En 2019 regresé a Tehuantepec de la mano de Fernanda Martínez, colega restauradora y responsable de la reconstrucción del Ex convento de Santo Domingo de Guzmán, cuya labor inspira esta nota. La acompañé para observar los trabajos en aquel imponente recinto que guarda la memoria de los tehuanos y, desde el atrio, antes caótico y sepulcral, imaginar otro futuro para sus habitantes. Nos recibió un convento apuntalado, y allí tuvimos la oportunidad de conversar nuevamente con las personas que transitaban por el lugar: trabajando, paseando o simplemente observando las labores de hombres y mujeres enfundados en cascos.
El trabajo de restauración que Fernanda Martínez, Marisela Navarro, Gustavo Donnadieu y otros colegas del INAH han llevado a cabo, tanto en Oaxaca como en otros estados, ha sido demandante, accidentado y plagado de tropiezos políticos, económicos y de diversa índole. Mientras tanto, el INAH, en medio de sus innumerables tareas, se ha convertido, entre otras cosas, en un taller de reparación de mazapanes.
El fin de semana pasado, me llegan noticias de Oaxaca por redes sociales. El Ex-convento de Santo Domingo de Guzmán de Tehuantepec ha concluido sus labores de restauración y ha sido entregado al pueblo. Me vuelven a la mente muchas imágenes y no me es difícil viajar al Istmo porque el bochorno yucateco para eso ayuda bien. Pienso que los desastres siempre unen, no solo a los pobladores, sino a la gente con la que compartes un espacio profesional. Aquellos sismos nos unieron a arqueólogos, restauradores, antropólogos, arquitectos y demás trabajadores del INAH bajo un mismo objetivo: reconstruir tanto la materialidad como el tejido social desmoronado.
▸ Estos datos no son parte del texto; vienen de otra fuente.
Context (perf_session__deliver_event : W -> option bytes -> Z -> Z * W).
Context (tool_user_event : perf_session -> bytes -> Z -> Z * perf_session).
Context (session_done : W -> bool).

Implicit Types ss : perf_session.

Definition event_size (m : bytes) : Z := match rd_le m 6 2 with Some v => v | None => 0 end.

Definition ordered_events__deliver_event (w : W) (event : @ordered_event bytes) : Z * W :=
  perf_session__deliver_event w (oev_event event) (oev_file_offset event).

Definition with_queue (oe : @ordered_events bytes) (w : W) ss : perf_session :=
  Session (ss_evlist ss) oe (ss_nr_events ss) w.

(** The record in memory as the parser takes it. *)
Definition event_of (m : bytes) : res perf_event :=
  ty ← header_type m; misc ← mem (rd_le m 4 2); size ← header_size m;
  Ok (Event ty misc size (take (Z.to_nat size) m)).

(** events_stats__inc of util/hist.c: entry 0 counts all records. *)
Definition events_stats__inc (type : Z) ss : perf_session :=
  let inc k (m : gmap Z Z) := <[k := u32 (default 0 (m !! k) + 1)]> m in
  Session (ss_evlist ss) (ss_ordered_events ss) (inc type (inc 0 (ss_nr_events ss))) (ss_world ss).

Definition process_finished_round ss : res (Z * perf_session) :=
  '(ret, oe, w) ← mem (ordered_events__flush event_size ordered_events__deliver_event session_done
                         (ss_ordered_events ss) OE_FLUSH__ROUND (ss_world ss));
  Ok (ret, with_queue oe w ss).

(** The queue keeps the record itself, not its address.  A pipe sets copy_on_queue,
    and on a 64-bit machine the whole file is one private mapping that outlives the
    queue, so the bytes of a record that waits do not change; on a 32-bit machine
    this holds for records that wait while at most 128 windows are mapped, which is
    not tracked here. *)
Definition perf_session__queue_event ss (m : bytes) (timestamp file_offset : Z)
    : res (Z * perf_session) :=
  '(ret, oe, w) ← mem (ordered_events__queue event_size malloc_ok junk ordered_events__deliver_event
                         session_done (ss_ordered_events ss) m timestamp file_offset (ss_world ss));
  Ok (ret, with_queue oe w ss).

Definition PERF_RECORD_FINISHED_ROUND : Z := 68.
Definition PERF_RECORD_HEADER_FEATURE : Z := 80.

(** The callback [finished_round] is process_finished_round for a tool with
    ordered events and a stub otherwise; the other callbacks are the tool's. *)
Definition perf_session__process_user_event ss (m : bytes) (type file_offset : Z)
    : res (Z * perf_session) :=
  if type =? PERF_RECORD_HEADER_EVENT_TYPE then Ok (0, ss)
  else if type =? PERF_RECORD_FINISHED_ROUND then
    if tool_ordered_events then process_finished_round ss else Ok (0, ss)
  else if (PERF_RECORD_HEADER_ATTR <=? type) && (type <=? PERF_RECORD_HEADER_FEATURE) then
    Ok (tool_user_event ss m file_offset)
  else Ok (- EINVAL, ss).

Definition deliver_now ss (m : bytes) (file_offset : Z) : Z * perf_session :=
  let '(ret, w) := perf_session__deliver_event (ss_world ss) (Some m) file_offset in
  (ret, with_queue (ss_ordered_events ss) w ss).

(** [m] is the memory from the record on; it is returned as the conversion
    leaves it.  The queue keeps the record itself. *)
Definition perf_session__process_event ss (m : bytes) (file_offset : Z)
    : res (Z * bytes * perf_session) :=
  m ← (if needs_swap
       then all ← mem (perf_evlist__sample_id_all (ss_evlist ss)); event_swap m all
       else Ok m);
  event ← event_of m;
  let type := hdr_type event in
  if PERF_RECORD_HEADER_MAX <=? type then Ok (- EINVAL, m, ss) else
  let ss := events_stats__inc type ss in
  if PERF_RECORD_USER_TYPE_START <=? type then
    '(ret, ss) ← perf_session__process_user_event ss m type file_offset; Ok (ret, m, ss)
  else
  let deliver := let '(ret, ss) := deliver_now ss (ev_mem event) file_offset in Ok (ret, m, ss) in
  if negb tool_ordered_events then deliver else
  let queue timestamp :=
    '(ret, ss) ← perf_session__queue_event ss (ev_mem event) timestamp file_offset;
    if negb (ret =? - ETIME) then Ok (ret, m, ss)
    else let '(ret, ss) := deliver_now ss (ev_mem event) file_offset in Ok (ret, m, ss) in
  match perf_evlist__parse_sample_timestamp hash_64 (ss_evlist ss) event with
  | Ok timestamp => queue timestamp
  | Err ret => if negb (ret =? -1) then Ok (ret, m, ss) else queue U64_MAX
  | Oob => Oob
  end.

(** * Processing a file *)

Context (page_size MMAP_SIZE : Z) (mmap : Z -> Z -> Z + bytes).
(** auxtrace__flush_events and perf_session__flush_thread_stacks. *)
Context (flush_rest : perf_session -> Z * perf_session).

(** After an error the queue is dropped as well. *)
Definition __perf_session__process_events (fuel : nat) ss (data_size data_offset : Z)
    : outcome (Z * perf_session) (@reader_state perf_session) :=
  if data_size =? 0 then Finished (-1, ss) else
  let out err ss :=
    Finished (err, with_queue (ordered_events__reinit event_size (ss_ordered_events ss)) (ss_world ss) ss) in
  match reader__process_events page_size MMAP_SIZE needs_swap perf_session__process_event
          (fun ss => session_done (ss_world ss)) mmap fuel data_size data_offset ss with
  | Running st => Running st
  | Faulted => Faulted
  | Finished (err, ss) =>
      if negb (err =? 0) then out err ss else
      match ordered_events__flush event_size ordered_events__deliver_event session_done
              (ss_ordered_events ss) OE_FLUSH__FINAL (ss_world ss) with
      | None => Faulted
      | Some (err, oe, w) =>
          let ss := with_queue oe w ss in
          if negb (err =? 0) then out err ss else
          let '(err, ss) := flush_rest ss in out err ss
      end
  end.

End Session.

(** * A file of passes *)

(** The order that the comment above process_finished_round assumes: a record
    may be older than records of its own and of the previous pass, but not
    older than any record of a pass before.  [None] is a FINISHED_ROUND record,
    [Some t] a record of time [t]; no record before the pass before the
    previous one is later than [L], none before the previous one later than
    [N], none at all later than [X]. *)
Fixpoint passes_ok (L N X : Z) (times : list (option Z)) : Prop :=
  match times with
  | [] => True
  | None :: times => passes_ok N X X times
  | Some t :: times => L <= t /\ 0 < t < U64_MAX /\ passes_ok L N (Z.max X t) times
  end.

Section Passes.
Context (hash_64 : Z -> Z) (el : perf_evlist).

Definition chunk_event (c : chunk) : perf_event :=
  Event (ck_type c) (ck_misc c) (ck_size c) (ck_rec c).
(** One record. *)
Lemma pipe_step_ok c rest data p buf head s s1 : 0 <= p -> drop (Z.to_nat p) data = ck_file needs_swap c ++ rest ->
  8 <= zlen buf -> ck_size c < 2 ^ 16 -> 0 <= head -> head + zlen (ck_file needs_swap c) < 2 ^ 62 ->
  (forall rest data p tl, drop (Z.to_nat p) data = ck_aux c ++ tl -> 0 <= p ->
     exists rec', process s (ck_rec c ++ rest) head (File data p)
       = Ok (zlen (ck_aux c), rec' ++ rest, s1, File data (p + zlen (ck_aux c))) /\ zlen rec' = ck_size c) ->
  session_done s1 = false ->
  exists buf', pipe_step (Pipe (File data p) buf head s) =
      Running (Pipe (File data (p + zlen (ck_file needs_swap c))) buf' (head + zlen (ck_file needs_swap c)) s1) /\
    8 <= zlen buf'.
Proof.
  intros Hp Hd Hb Hs Hh Hlt Hproc Hdone. pose proof (zlen_nonneg (ck_body c)) as Hbody. pose proof (zlen_nonneg (ck_aux c)) as Haux.
  assert (H8 : ck_size c = 8 + zlen (ck_body c)) by done.
  pose proof (zlen_ck_file_header needs_swap c) as Hhl. unfold ck_file in Hd. rewrite <- !app_assoc in Hd.
  unfold pipe_step. cbn [p_fd p_session p_buf p_head].
  rewrite (readn_here data p (ck_file_header needs_swap c) (ck_body c ++ ck_aux c ++ rest) sizeof_header) by done.
  change (sizeof_header <=? 0) with false. cbv iota. change (p + sizeof_header) with (p + 8).
  set (later := drop 8 buf).
  assert (Hput : put_at 0 (ck_file_header needs_swap c) buf = ck_file_header needs_swap c ++ later).
  { unfold put_at, later. replace (length (ck_file_header needs_swap c)) with 8%nat by (unfold zlen in Hhl; lia). done. }
  rewrite Hput, swap_header_ok. rred. rewrite header_size_of by (unfold is_uint; lia). rred.
  destruct (Z.ltb_spec (ck_size c) sizeof_header) as [|_]; [unfold sizeof_header in *; lia|].
  rewrite (memory (ck_size c)) by lia. cbn [negb]. rewrite andb_false_r.
  set (hb := header_bytes (ck_type c) (ck_misc c) (ck_size c)). assert (Hhb : zlen hb = 8) by apply zlen_header.
  set (buf1 := if _ <? _ then _ else _).
  assert (Hbuf1 : exists tail, buf1 = hb ++ tail /\ zlen (ck_body c) <= zlen tail).
  { unfold buf1. rewrite zlen_app, Hhb. destruct (Z.ltb_spec (8 + zlen later) (ck_size c)).
    - exists (later ++ grown (ck_size c - (8 + zlen later))). split; [by rewrite app_assoc|].
      rewrite zlen_app, grown_size by lia. lia.
    - exists later. split; [done|lia]. }
  destruct Hbuf1 as (tail & -> & Htail).
  assert (Hd1 : drop (Z.to_nat (p + 8)) data = ck_body c ++ ck_aux c ++ rest)
    by (rewrite <- Hhl; by apply drop_more).
  assert (Hd2 : drop (Z.to_nat (p + ck_size c)) data = ck_aux c ++ rest).
  { rewrite H8, Z.add_assoc. by apply drop_more; [lia|]. }
  assert (Hread : exists tail', (if ck_size c - sizeof_header =? 0 then (sizeof_header, hb ++ tail, File data (p + 8))
      else let '(err, bs, fd) := readn (File data (p + 8)) (ck_size c - sizeof_header) in
           (err, put_at sizeof_header bs (hb ++ tail), fd)) =
      (if ck_size c - sizeof_header =? 0 then sizeof_header else ck_size c - sizeof_header,
       ck_rec c ++ tail', File data (p + ck_size c))).
  { destruct (Z.eqb_spec (ck_size c - sizeof_header) 0) as [Hz|Hz].
    - exists tail. assert (Hnil : ck_body c = []) by (apply nil_length_inv; unfold zlen, sizeof_header in *; lia).
      unfold ck_rec. rewrite Hnil, app_nil_r. fold hb. unfold sizeof_header in *. by replace (ck_size c) with 8 by lia.
    - rewrite (readn_here data (p + 8) (ck_body c) (ck_aux c ++ rest)) by (done || unfold sizeof_header; lia).
      exists (drop (length (ck_body c)) tail). unfold put_at, ck_rec. fold hb.
      change (Z.to_nat sizeof_header) with 8%nat. assert (Hl : length hb = 8%nat) by (unfold zlen in Hhb; lia).
      rewrite take_app_length' by done. rewrite <- drop_drop, drop_app_length' by done. rewrite <- app_assoc.
      unfold sizeof_header. by replace (p + 8 + (ck_size c - 8)) with (p + ck_size c) by lia. }
  destruct Hread as [tail' ->].
  assert (He : ((if ck_size c - sizeof_header =? 0 then sizeof_header else ck_size c - sizeof_header) <=? 0) = false).
  { unfold sizeof_header. destruct (Z.eqb_spec (ck_size c - 8) 0); lia. }
  rewrite He. destruct (Hproc tail' data (p + ck_size c) rest Hd2 ltac:(lia)) as (rec' & -> & Hrec).
  destruct (Z.ltb_spec (zlen (ck_aux c)) 0); [lia|]. rewrite Hdone. exists (rec' ++ tail').
  rewrite zlen_ck_file in *. split.
  - rewrite !Z.add_assoc. rewrite (u64_small (head + ck_size c)) by lia.
    destruct (Z.ltb_spec 0 (zlen (ck_aux c))); [by rewrite u64_small by lia|].
    by replace (head + ck_size c + zlen (ck_aux c)) with (head + ck_size c) by lia.
  - rewrite zlen_app. pose proof (zlen_nonneg tail'). lia.
Qed.
(** C8: Samples with counter values (single values or groups that are not empty, of
    events with PERF_SAMPLE_READ, values of unknown ids among them) are delivered to a
    tool whose callback returns 0: every delivery returns 0, every sample that the tool
    gets belongs to the event that owns the id and has a period that is not zero, and
    the periods it was told of a counter always add up to the last value of that counter
    minus the value that was stored for its id before the first of these samples (0 for
    an id that was never seen), modulo 2^64; that last value is then the one stored. *)
Theorem read_periods_exact rs d : Forall read_ok rs ->
  exists d' l, deliver_all rs d = Ok (0, d') /\ dl_tool d' = dl_tool d ++ l /\
    Forall (fun x => owner x.1.1 = Some x.2 /\ x.1.2 <> 0) l /\
    forall id, owner id <> None ->
      u64 (value_of d id + period_sum id l) = u64 (after (value_of d) (rs ≫= rs_values) id) /\
      value_of d' id = after (value_of d) (rs ≫= rs_values) id.
Proof using hash_bound table.
  intros Hr. destruct (deliver_all_ok rs d Hr) as (d' & E & D1 & D2).
  exists d', (told (value_of d) (rs ≫= rs_values)). split; [done|]. split; [done|]. split.
  - apply Forall_forall. intros x Hx. destruct (told_owner _ _ x Hx) as (H1 & H2 & _). done.
  - intros id Ho. split; [by apply told_sum|apply D2].
Qed.

End Reads.

(** * The index of sample ids *)

Definition sizeof_id_index_event : Z := 16.
Definition sizeof_id_index_entry : Z := 32.

Section IdIndex.
Context (hash_64 : Z -> Z).

(** The entries of the record in memory, from the [i]th on. *)
Fixpoint index_entries (n : nat) (el : perf_evlist) (i : Z) (m : bytes) (sids : gmap Z sid_fields) : res (Z * gmap Z sid_fields) :=
  match n with
  | O => Ok (0, sids)
  | S n =>
      let e := sizeof_id_index_event + i * sizeof_id_index_entry in
      id ← mem (rd_le m e 8);
      sid ← mem (perf_evlist__id2sid hash_64 el id);
      match sid with
      | None => Ok (- ENOENT, sids)
      | Some _ =>
          idx ← mem (rd_le m (e + 8) 8); cpu ← mem (rd_le m (e + 16) 8); tid ← mem (rd_le m (e + 24) 8);
          let f := default new_sid (sids !! id) in
          index_entries n el (i + 1) m (<[id := SidFields (sint 32 idx) (sint 32 cpu) (sint 32 tid) (sf_period f)]> sids)
      end
  end.

Definition perf_event__process_id_index (el : perf_evlist) (m : bytes) (sids : gmap Z sid_fields) : res (Z * gmap Z sid_fields) :=
  size ← mem (rd_le m 6 2);
  let max_nr := (size -64 sizeof_id_index_event) / sizeof_id_index_entry in
  nr ← mem (rd_le m 8 8);
  if max_nr <? nr then Ok (- EINVAL, sids) else index_entries (Z.to_nat nr) el 0 m sids.

(** ** Writing *)

(** The ids of the events, event by event. *)
Definition ids_of (el : perf_evlist) : list Z :=
  el_entries el ≫= fun x => snd <$> filter (fun y => y.1 = x.1) (el_ids el).

Definition index_entry (id : Z) (f : sid_fields) : bytes :=
  le_bytes 8 id ++ le_bytes 8 (u64 (sf_idx f)) ++ le_bytes 8 (u64 (sf_cpu f)) ++ le_bytes 8 (u64 (sf_tid f)).

(** The memory of [ev], whose array of entries is [slots]. *)
Definition index_record (nr : Z) (slots : list bytes) : bytes :=
  header_bytes PERF_RECORD_ID_INDEX 0 (u16 (sizeof_id_index_event + nr * sizeof_id_index_entry)) ++ le_bytes 8 nr ++ concat slots.

Context {P : Type} (process : P -> bytes -> Z * P) (alloc_ok : Z -> bool).

Fixpoint index_loop (el : perf_evlist) (sids : gmap Z sid_fields) (n : Z) (ids : list Z) (i nr : Z) (slots : list bytes) (p : P)
    : res (Z * P) :=
  match ids with
  | [] => Ok (process p (index_record nr slots))
  | id :: ids =>
      let put i nr p :=
        sid ← mem (perf_evlist__id2sid hash_64 el id);
        match sid with
        | None => Ok (- ENOENT, p)
        | Some _ =>
            _ ← mem (slots !! Z.to_nat i);
            index_loop el sids n ids (i + 1) nr (<[Z.to_nat i := index_entry id (default new_sid (sids !! id))]> slots) p
        end in
      if n <=? i then
        let '(err, p) := process p (index_record n slots) in
        if negb (err =? 0) then Ok (err, p) else put 0 (nr -64 n) p
      else put i nr p
  end.

Definition perf_event__synthesize_id_index (el : perf_evlist) (sids : gmap Z sid_fields) (p : P) : res (Z * P) :=
  let max_nr := (65535 - sizeof_id_index_event) / sizeof_id_index_entry in
  let nr := zlen (ids_of el) in
  let n := if max_nr <? nr then max_nr else nr in
  if negb (alloc_ok (sizeof_id_index_event + n * sizeof_id_index_entry)) then Ok (- ENOMEM, p)
  else index_loop el sids n (ids_of el) 0 nr (replicate (Z.to_nat n) (replicate 32 0)) p.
Y, para realizar ese trabajo fue necesario reconocer. Reconocer nuestras historias, nuestras memorias, nuestras necesidades, nuestras diferencias, nuestra diversidad. Reconocer que somos un territorio heterogéneo y vulnerable siempre a prueba y donde los desafíos se multiplican. Incendios, sismos, huracanes y una retahíla de desastres están a la orden del día en Oaxaca, en Puebla, en Yucatán o en Los Ángeles, donde viven miles de paisanos. Como académicos, profesionales y trabajadores de esta institución, si bien nos toca, discutir, analizar y poner manos a la obra, insto a que no se nos olvide unirnos y en el camino escuchar, para poder reconocernos en el otro y entonces reconstruir.
Gracias Fernanda por tu trabajo, por compartirlo e inspirar. Por liderar un equipo que le regresa a los tehuanos un espacio vital de su cultura y, con ello, recordarnos la parte del mazapán que a cada uno nos toca reconstruir.